Work required: Retype each line of the listing below, from the first through the one holding "(** C3 on the", with no other lines.

════════════════════

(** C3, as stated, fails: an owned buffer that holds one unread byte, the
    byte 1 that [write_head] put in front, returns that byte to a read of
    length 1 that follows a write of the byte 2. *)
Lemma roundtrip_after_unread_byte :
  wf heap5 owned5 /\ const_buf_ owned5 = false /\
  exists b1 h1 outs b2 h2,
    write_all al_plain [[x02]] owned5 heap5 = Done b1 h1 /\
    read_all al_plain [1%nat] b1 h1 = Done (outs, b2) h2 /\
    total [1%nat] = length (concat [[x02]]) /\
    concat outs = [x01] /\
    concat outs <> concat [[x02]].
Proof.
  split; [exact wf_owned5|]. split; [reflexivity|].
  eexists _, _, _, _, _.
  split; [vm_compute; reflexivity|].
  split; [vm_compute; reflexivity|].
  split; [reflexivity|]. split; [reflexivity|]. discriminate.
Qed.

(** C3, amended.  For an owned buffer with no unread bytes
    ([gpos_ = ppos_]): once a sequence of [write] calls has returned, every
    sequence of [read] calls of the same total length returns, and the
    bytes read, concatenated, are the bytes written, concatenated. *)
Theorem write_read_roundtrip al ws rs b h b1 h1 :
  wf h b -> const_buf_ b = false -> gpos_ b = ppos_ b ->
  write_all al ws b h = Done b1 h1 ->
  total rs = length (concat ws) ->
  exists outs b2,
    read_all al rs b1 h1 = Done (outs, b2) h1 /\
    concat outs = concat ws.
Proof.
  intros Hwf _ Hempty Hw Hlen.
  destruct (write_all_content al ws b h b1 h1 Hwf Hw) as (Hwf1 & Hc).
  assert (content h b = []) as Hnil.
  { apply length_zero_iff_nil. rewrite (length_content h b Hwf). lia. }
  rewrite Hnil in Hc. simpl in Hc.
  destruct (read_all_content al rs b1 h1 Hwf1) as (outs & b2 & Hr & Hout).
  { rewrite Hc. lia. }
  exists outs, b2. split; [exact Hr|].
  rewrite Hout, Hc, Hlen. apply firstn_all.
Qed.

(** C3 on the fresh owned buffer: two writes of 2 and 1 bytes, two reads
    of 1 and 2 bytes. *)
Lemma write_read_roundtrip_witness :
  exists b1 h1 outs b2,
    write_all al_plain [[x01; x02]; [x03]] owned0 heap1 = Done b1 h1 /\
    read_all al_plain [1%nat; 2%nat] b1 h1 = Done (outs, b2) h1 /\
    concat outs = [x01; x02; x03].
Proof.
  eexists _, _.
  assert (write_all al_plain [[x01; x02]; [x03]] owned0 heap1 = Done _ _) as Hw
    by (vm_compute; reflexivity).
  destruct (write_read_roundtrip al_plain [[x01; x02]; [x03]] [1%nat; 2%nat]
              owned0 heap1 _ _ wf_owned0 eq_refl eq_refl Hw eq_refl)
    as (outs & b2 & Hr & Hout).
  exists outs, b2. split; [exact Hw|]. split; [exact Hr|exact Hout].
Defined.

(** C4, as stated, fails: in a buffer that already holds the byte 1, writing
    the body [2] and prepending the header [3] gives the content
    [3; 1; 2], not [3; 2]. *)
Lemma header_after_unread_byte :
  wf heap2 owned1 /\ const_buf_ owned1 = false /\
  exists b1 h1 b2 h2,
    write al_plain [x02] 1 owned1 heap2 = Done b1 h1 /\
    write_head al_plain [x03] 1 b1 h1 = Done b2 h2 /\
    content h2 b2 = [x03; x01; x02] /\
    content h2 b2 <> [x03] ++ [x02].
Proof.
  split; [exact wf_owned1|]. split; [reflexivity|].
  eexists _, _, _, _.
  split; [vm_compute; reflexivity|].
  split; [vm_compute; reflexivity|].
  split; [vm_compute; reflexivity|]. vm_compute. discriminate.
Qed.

════════════════════

Exercise output:
(** C3, as stated, fails: an owned buffer that holds one unread byte, the
    byte 1 that [write_head] put in front, returns that byte to a read of
    length 1 that follows a write of the byte 2. *)
Lemma roundtrip_after_unread_byte :
  wf heap5 owned5 /\ const_buf_ owned5 = false /\
  exists b1 h1 outs b2 h2,
    write_all al_plain [[x02]] owned5 heap5 = Done b1 h1 /\
    read_all al_plain [1%nat] b1 h1 = Done (outs, b2) h2 /\
    total [1%nat] = length (concat [[x02]]) /\
    concat outs = [x01] /\
    concat outs <> concat [[x02]].
Proof.
  split; [exact wf_owned5|]. split; [reflexivity|].
  eexists _, _, _, _, _.
  split; [vm_compute; reflexivity|].
  split; [vm_compute; reflexivity|].
  split; [reflexivity|]. split; [reflexivity|]. discriminate.
Qed.

(** C3, amended.  For an owned buffer with no unread bytes
    ([gpos_ = ppos_]): once a sequence of [write] calls has returned, every
    sequence of [read] calls of the same total length returns, and the
    bytes read, concatenated, are the bytes written, concatenated. *)
Theorem write_read_roundtrip al ws rs b h b1 h1 :
  wf h b -> const_buf_ b = false -> gpos_ b = ppos_ b ->
  write_all al ws b h = Done b1 h1 ->
  total rs = length (concat ws) ->
  exists outs b2,
    read_all al rs b1 h1 = Done (outs, b2) h1 /\
    concat outs = concat ws.
Proof.
  intros Hwf _ Hempty Hw Hlen.
  destruct (write_all_content al ws b h b1 h1 Hwf Hw) as (Hwf1 & Hc).
  assert (content h b = []) as Hnil.
  { apply length_zero_iff_nil. rewrite (length_content h b Hwf). lia. }
  rewrite Hnil in Hc. simpl in Hc.
  destruct (read_all_content al rs b1 h1 Hwf1) as (outs & b2 & Hr & Hout).
  { rewrite Hc. lia. }
  exists outs, b2. split; [exact Hr|].
  rewrite Hout, Hc, Hlen. apply firstn_all.
Qed.

(** C3 on the fresh owned buffer: two writes of 2 and 1 bytes, two reads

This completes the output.